Your task: Would you please output the lines from the one holding "Definition from_backward (s" to the end of the entries, exactly and with no others?

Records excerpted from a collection

(* ===== verification/Web.v ===== *)
(** * The web front end

    [bindex-web/src/main.rs]: a search page over an index the process keeps in
    sync itself. A worker answers one request on the shared chain, node and
    monitor; the syncer follows the node. Texts of errors of other crates, the
    decimal display of amounts and the control connection to the Electrum server
    are parameters; [F] stands for [f64] milliseconds. *)

From S2P Require Import Prelude External Text Utf8 Index Fmt Headers Batch Store Client Chain Cache History.
From S2P Require Import Protocol Mempool ScriptFold Adapter Bitcoind Monitor MonitorSnapshot Server.
From S2P Require Import RestTypes.

Definition WORKERS : Z := 4.
Definition WEB_RECENT_LIMIT : nat := 120.
Definition NETWORK : network := NetBitcoin.

(** Messages of errors, as [{:#}] prints them. *)
Class WebTexts `{Slices} := {
  address_error_text : str → str;
  network_error_text : str → str;
  txid_error_text : str → str;
  cache_error_text : cache_error → str;
  chain_error_text : chain_error slices_error → str;
  header_error_text : bytes → str;
  sqlite_overflow_text : str;
  debug_str : str → str;                 (* [{:?}] of a string *)
  address_to_string : str → str;         (* the address a text parses to *)
  btc_text : Z → str;                    (* [{:.8}] of satoshis in BTC *)
  signed_btc_text : Z → str;             (* [{:+.8}] *)
}.

(** ** The monitor *)

Record QuerySample (F : Type) := {
  qs_unix : Z; qs_route : str; qs_target : str; qs_ok : bool; qs_duration_ms : F; qs_error : option str;
}.
Arguments Build_QuerySample {F} _ _ _ _ _ _.
Record SyncMetrics (F : Type) := {
  sm_runs : Z; sm_indexed_blocks : Z; sm_bytes_read : Z; last_started_unix : option Z;
  last_finished_unix : option Z; last_indexed_blocks : option Z; last_elapsed_ms : option F;
  last_tip : option str; last_sync_error : option str;
}.
Arguments Build_SyncMetrics {F} _ _ _ _ _ _ _ _ _.
Arguments sm_runs {F} _.
Arguments sm_indexed_blocks {F} _.
Arguments sm_bytes_read {F} _.
Record WebMonitor (F : Type) := {
  wm_routes : gmap str (MethodMetrics F); wm_recent : list (QuerySample F); wm_sync : SyncMetrics F;
}.
Arguments Build_WebMonitor {F} _ _ _.
Arguments wm_routes {F} _.
Arguments wm_recent {F} _.
Arguments wm_sync {F} _.

Section monitor.
Context {F : Type} `{MS : !Millis F, SF : !SnapshotFloats F}.

Definition web_monitor_default : WebMonitor F :=
  {| wm_routes := ∅; wm_recent := [];
     wm_sync := {| sm_runs := 0; sm_indexed_blocks := 0; sm_bytes_read := 0; last_started_unix := None;
                   last_finished_unix := None; last_indexed_blocks := None; last_elapsed_ms := None;
                   last_tip := None; last_sync_error := None |} |}.

(** A route's metrics count as those of an Electrum method do. *)
Definition web_record_request (route target : str) (ok : bool) (duration_ms : F) (error : option str)
    (now : Z) (state : WebMonitor F) : WebMonitor F :=
  {| wm_routes := <[route := metrics_record ok duration_ms
                               (default metrics_default (wm_routes state !! route))]> (wm_routes state);
     wm_recent := keep_first WEB_RECENT_LIMIT
       ({| qs_unix := now; qs_route := route; qs_target := target; qs_ok := ok;
           qs_duration_ms := duration_ms; qs_error := error |} :: wm_recent state);
     wm_sync := wm_sync state |}.
(* ===== verification/ElectrumInstances.v ===== *)
(** * Concrete instances for the servers

    The interfaces of [bindex-electrum]'s components, on top of the instances
    and the three-block node of [Instances]: hexadecimal text, the displays and
    parsers of hashes, outputs in a reader, and simplified JSON, RPC and floats.
    They let concrete inputs be evaluated; nothing about the program depends on
    them. *)

From S2P Require Import Prelude External Index Fmt Headers Batch Store StoreSpec Client Chain.
From S2P Require Import ChainSpec ChainSync ChainQuery Instances Text Utf8 Protocol ProtocolSpec.
From S2P Require Import Mempool CoreRest ScriptFold ScriptFoldSpec Adapter AdapterSpec TorPush.
From S2P Require Import Config Bitcoind Monitor MonitorSnapshot Server.

Module HexText.
Definition encode (b : bytes) : str := b ≫= λ x, [hex_char (x / 16); hex_char (x mod 16)].
Fixpoint decode (s : str) : option bytes :=
  match s with
  | [] => Some []
  | h :: l :: s =>
      h ← hex_digit h; l ← hex_digit l; rest ← decode s; Some (16 * h + l :: rest)
  | _ => None
  end.

Lemma hex_digit_bound c d : hex_digit c = Some d → 0 ≤ d < 16.
Proof. unfold hex_digit, in_range. repeat case_match; intros [= <-]; lia. Qed.
Lemma hex_char_range d : 0 ≤ d < 16 → 48 ≤ hex_char d ≤ 57 ∨ 97 ≤ hex_char d ≤ 102.
Proof. unfold hex_char. case_match; lia. Qed.
Lemma nibbles x : is_u8 x → 0 ≤ x / 16 < 16 ∧ 0 ≤ x mod 16 < 16 ∧ 16 * (x / 16) + x mod 16 = x.
Proof.
  intros Hx. pose proof (Z.div_mod x 16 ltac:(lia)). pose proof (Z.mod_pos_bound x 16 ltac:(lia)).
  unfold is_u8 in Hx. lia.
Qed.

Lemma decode_wf s b : decode s = Some b → bytes_wf b.
Proof.
  assert ((∀ b, decode s = Some b → bytes_wf b) ∧ ∀ c b, decode (c :: s) = Some b → bytes_wf b)
    as [Hs _]; [|apply Hs]. clear b.
  induction s as [|x s [IH1 IH2]].
  { split; [intros b [= <-]; constructor|]. intros c b Hd. done. }
  split; [apply IH2|]. intros c b. cbn [decode].
  intros (h & Hh%hex_digit_bound & (l & Hl%hex_digit_bound &
    (rest & Hr & [= <-])%bind_Some)%bind_Some)%bind_Some.
  constructor; [unfold is_u8; lia|by apply IH1].
Qed.
Lemma decode_encode b : bytes_wf b → decode (encode b) = Some b.
Proof.
  induction 1 as [|x b Hx _ IH]; [done|]. destruct (nibbles x Hx) as (Hh & Hl & Hv).
  change (encode (x :: b)) with (hex_char (x / 16) :: hex_char (x mod 16) :: encode b).
  cbn [decode]. rewrite !hex_digit_char by done. cbn [mbind option_bind]. rewrite IH.
  cbn [mbind option_bind]. by rewrite Hv.
Qed.
Lemma encode_chars b : bytes_wf b → Forall (λ c, 48 ≤ c ≤ 57 ∨ 97 ≤ c ≤ 102) (encode b).
Proof.
  induction 1 as [|x b Hx _ IH]; [constructor|]. destruct (nibbles x Hx) as (Hh & Hl & _).
  change (encode (x :: b)) with (hex_char (x / 16) :: hex_char (x mod 16) :: encode b).
  constructor; [by apply hex_char_range|]. constructor; [by apply hex_char_range|exact IH].
Qed.

#[export] Instance hex : Hex := { hex_encode := encode; hex_decode := decode }.
#[export] Instance hex_laws : HexLaws.
Proof. split; [apply decode_encode|apply decode_wf|apply encode_chars]. Qed.

(** Hashes are displayed backwards. *)
Definition backward (h : hash32) : str := encode (rev h).
Definition from_backward (s : str) : option hash32 :=
  match decode s with
  | Some b => if bool_decide (length b = 32%nat) then Some (rev b) else None
  | None => None
  end.

#[export] Instance hash_text : HashText := { hash_to_string := backward }.
#[export] Instance txid_text : TxidText := { txid_to_string := backward }.
#[export] Instance txid_text_laws : TxidTextLaws.
Proof. by split. Qed.
#[export] Instance txid_parse : TxidParse := { txid_from_str := from_backward }.
#[export] Instance scripthash_text : ScriptHashText := {
  scripthash_to_string := backward; scripthash_from_str := from_backward;
}.
#[export] Instance scripthash_text_laws : ScriptHashTextLaws.
Proof.
  split; [done|]. intros h [Hw Hl]. cbn. unfold from_backward.
  rewrite decode_encode by (by apply List.Forall_rev).
  rewrite bool_decide_eq_true_2 by (by rewrite length_rev). by rewrite rev_involutive.
Qed.
End HexText.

The completed task:
Definition from_backward (s : str) : option hash32 :=
  match decode s with
  | Some b => if bool_decide (length b = 32%nat) then Some (rev b) else None
  | None => None
  end.

#[export] Instance hash_text : HashText := { hash_to_string := backward }.
#[export] Instance txid_text : TxidText := { txid_to_string := backward }.
#[export] Instance txid_text_laws : TxidTextLaws.
Proof. by split. Qed.
#[export] Instance txid_parse : TxidParse := { txid_from_str := from_backward }.
#[export] Instance scripthash_text : ScriptHashText := {
  scripthash_to_string := backward; scripthash_from_str := from_backward;
}.
#[export] Instance scripthash_text_laws : ScriptHashTextLaws.
Proof.
  split; [done|]. intros h [Hw Hl]. cbn. unfold from_backward.
  rewrite decode_encode by (by apply List.Forall_rev).
  rewrite bool_decide_eq_true_2 by (by rewrite length_rev). by rewrite rev_involutive.
Qed.
End HexText.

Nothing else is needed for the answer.